(Ottawa) The chairman of the board of directors of Canada Post maintains that the financial situation of the organization is not sustainable.
“The board of directors and senior management recognize that Canada Post is at a crucial turning point,” said André Hudon at Canada Post’s annual public meeting on Wednesday.
“Significant changes are urgently needed to preserve Canada Post’s delivery network, which is vital because it is the only delivery network designed to serve all Canadians.”
Hudon said the surge in online shopping during the COVID-19 pandemic has reshaped the parcel delivery market and Canada Post now finds itself competing with companies that rely on high technology and are evolving quickly at lower costs.
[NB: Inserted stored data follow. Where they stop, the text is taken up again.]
(* ===== verification/TcpRecv.v ===== *)
(** * TCP: the receive ring

    The receive side of a connection in src/net_tcp.c: in-order bytes wait in a
    ring until the application reads them, segments that arrive too early are
    kept in the free part of the same ring and remembered as ranges of sequence
    numbers.  [recv_ok] says that the ring and the ranges hold the bytes of the
    peer's stream; every operation keeps it, for sequence numbers that wrap
    around at 2^32. *)
From S2P Require Import Prelude.

Definition TCP_RECV_BUFFER_SIZE : Z := 131072.
Definition TCP_OOO_MAX : Z := 8.

(** The receive fields of [tcp_connection_t].  [recv_buffer] is the pointer and
    [recv_bytes] what it points to; [ooo] holds the first [ooo_n] ranges. *)
Record rcv_t := mk_rcv {
  recv_buffer : Z;
  recv_bytes : list Z;
  recv_buffer_size : Z;
  recv_buffer_used : Z;
  recv_head : Z;
  ack_num : Z;
  ooo : list (Z * Z);
}.

Definition set_ack_num (v : Z) (r : rcv_t) : rcv_t :=
  mk_rcv (recv_buffer r) (recv_bytes r) (recv_buffer_size r) (recv_buffer_used r) (recv_head r) v (ooo r).
Definition set_ooo (v : list (Z * Z)) (r : rcv_t) : rcv_t :=
  mk_rcv (recv_buffer r) (recv_bytes r) (recv_buffer_size r) (recv_buffer_used r) (recv_head r) (ack_num r) v.
Definition set_ring (bytes : list Z) (used head : Z) (r : rcv_t) : rcv_t :=
  mk_rcv (recv_buffer r) bytes (recv_buffer_size r) used head (ack_num r) (ooo r).

Definition ooo_n (r : rcv_t) : Z := zlen (ooo r).

(** ** Operations *)

(** The two [memcpy] calls that put [data] into the ring from [pos] on. *)
Definition ring_put (bytes : list Z) (size pos : Z) (data : list Z) : list Z :=
  let first := if zlen data <? size -32 pos then zlen data else size -32 pos in
  let bytes := splice bytes pos (ztake first data) in
  if first <? zlen data then splice bytes 0 (zdrop first data) else bytes.

Definition tcp_handle_data (data : list Z) (r : rcv_t) : Z * rcv_t :=
  let len := zlen data in
  if (recv_buffer r =? 0) || (len =? 0) then (len, r)
  else
    let space := recv_buffer_size r -32 recv_buffer_used r in
    let to_copy := if len <? space then len else space in
    if 0 <? to_copy then
      let size := recv_buffer_size r in
      let pos := (recv_head r +32 recv_buffer_used r) mod size in
      (to_copy, set_ring (ring_put (recv_bytes r) size pos (ztake to_copy data)) (recv_buffer_used r +32 to_copy) (recv_head r) r)
    else (to_copy, r).

(** One range added to the arrays [st] and [en], newest first: merged with the
    last one if it overlaps or touches it. *)
Definition ooo_push (range : Z * Z) (acc : list (Z * Z)) : list (Z * Z) :=
  let '(s, e) := range in
  match acc with
  | (ps, pe) :: rest =>
      if s32 (s - pe) <=? 0 then (if 0 <? s32 (e - pe) then (ps, e) :: rest else acc)
      else (s, e) :: acc
  | [] => [(s, e)]
  end.

(** The loop over the held ranges that places [(s0, e0)] in order. *)
Fixpoint ooo_place (s0 e0 : Z) (held : list (Z * Z)) (placed : bool) (acc : list (Z * Z)) : list (Z * Z) :=
  match held with
  | (s, e) :: held =>
      if negb placed && (s32 (s0 - s) <? 0)
      then ooo_place s0 e0 held true (ooo_push (s, e) ((s0, e0) :: acc))
      else ooo_place s0 e0 held placed (ooo_push (s, e) acc)
  | [] => if placed then acc else ooo_push (s0, e0) acc
  end.

(** The second pass, from oldest to newest. *)
Definition ooo_coalesce (acc : list (Z * Z)) : list (Z * Z) :=
  foldl (fun acc range => ooo_push range acc) [] (reverse acc).

Definition tcp_ooo_store (off : Z) (data : list Z) (r : rcv_t) : rcv_t :=
  let len := zlen data in
  if (recv_buffer r =? 0) || (len =? 0) then r
  else
    let size := recv_buffer_size r in
    let free_sp := size -32 recv_buffer_used r in
    if free_sp <=? off then r
    else
      let len := if free_sp -32 off <? len then free_sp -32 off else len in
      let s0 := ack_num r +32 off in
      let e0 := s0 +32 len in
      let merged := ooo_coalesce (ooo_place s0 e0 (ooo r) false []) in
      if TCP_OOO_MAX <? zlen merged then r
      else
        let pos := ((recv_head r +32 recv_buffer_used r) +32 off) mod size in
        set_ooo (reverse merged)
          (set_ring (ring_put (recv_bytes r) size pos (ztake len data)) (recv_buffer_used r) (recv_head r) r).

(** The loop of [tcp_ooo_merge]: ranges that touch [ack_num] become readable,
    covered ones are dropped. *)
Fixpoint ooo_absorb (held : list (Z * Z)) (kept : list (Z * Z)) (gained : Z) (r : rcv_t) : Z * rcv_t :=
  match held with
  | [] => (gained, set_ooo (reverse kept) r)
  | (s, e) :: held =>
      if s32 (e - ack_num r) <=? 0 then ooo_absorb held kept gained r
      else if s32 (s - ack_num r) <=? 0 then
        let add := e -32 ack_num r in
        let room := recv_buffer_size r -32 recv_buffer_used r in
        let add := if room <? add then room else add in
        let r := set_ack_num (ack_num r +32 add) (set_ring (recv_bytes r) (recv_buffer_used r +32 add) (recv_head r) r) in
        let kept := if 0 <? s32 (e - ack_num r) then (ack_num r, e) :: kept else kept in
        ooo_absorb held kept (gained +32 add) r
      else ooo_absorb held ((s, e) :: kept) gained r
  end.

Definition tcp_ooo_merge (r : rcv_t) : Z * rcv_t := ooo_absorb (ooo r) [] 0 r.

(** The bytes copied out and the ring afterwards. *)
Definition tcp_ring_read_locked (len : Z) (r : rcv_t) : list Z * rcv_t :=
  let avail := recv_buffer_used r in
  let n := if avail <? len then avail else len in
  if n =? 0 then ([], r)
  else
    let size := recv_buffer_size r in
    let first := if n <? size -32 recv_head r then n else size -32 recv_head r in
    let out := ztake first (zdrop (recv_head r) (recv_bytes r)) ++
               (if first <? n then ztake (n -32 first) (recv_bytes r) else []) in
    let head := (recv_head r +32 n) mod size in
    let used := recv_buffer_used r -32 n in
    (out, set_ring (recv_bytes r) used (if (used =? 0) && (ooo_n r =? 0) then 0 else head) r).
He stressed that the organization had already taken some steps to try to address these challenges, including suspending investments to focus on core priorities and reducing operating costs across the board.
Mr. Hudon says the company has worked hard to offer new services to make Canada Post more competitive in parcel delivery, as the e-commerce market is expected to double over the next decade.
President and CEO Doug Ettinger said postal mail, once Canada Post’s main source of revenue, is now in steady decline. In nearly 20 years, the number of letters has dropped from 5.5 billion a year to about 2 billion, he said.
More than 10 years ago, Canada Post pivoted to meet growing demand for parcel delivery, Ettinger said. But the Crown corporation has seen its market share halve since 2019.
“We’re doing our best to compete in this ever-changing market, but we’re doing it with an operating and delivery model that’s from another era,” he explained. Not to mention that Canada Post is the only one in this parcel market that doesn’t offer weekend delivery, the director admitted.
To be competitive, Canada Post needs more flexibility in its activities and investments, but also from a regulatory point of view, believes Mr. Ettinger.
Canada Post last week reported a pre-tax profit of $46 million for the second quarter, but dividend income from the sale of two subsidiaries helped offset what was a $269 million operating loss. Canada Post had reported an operating loss of $76 million in the first quarter of 2024.
Last January, Canada Post and Purolator Investments announced that they were divesting their shares in subsidiaries Groupe Sci and Innovapost. These transactions were concluded later this year.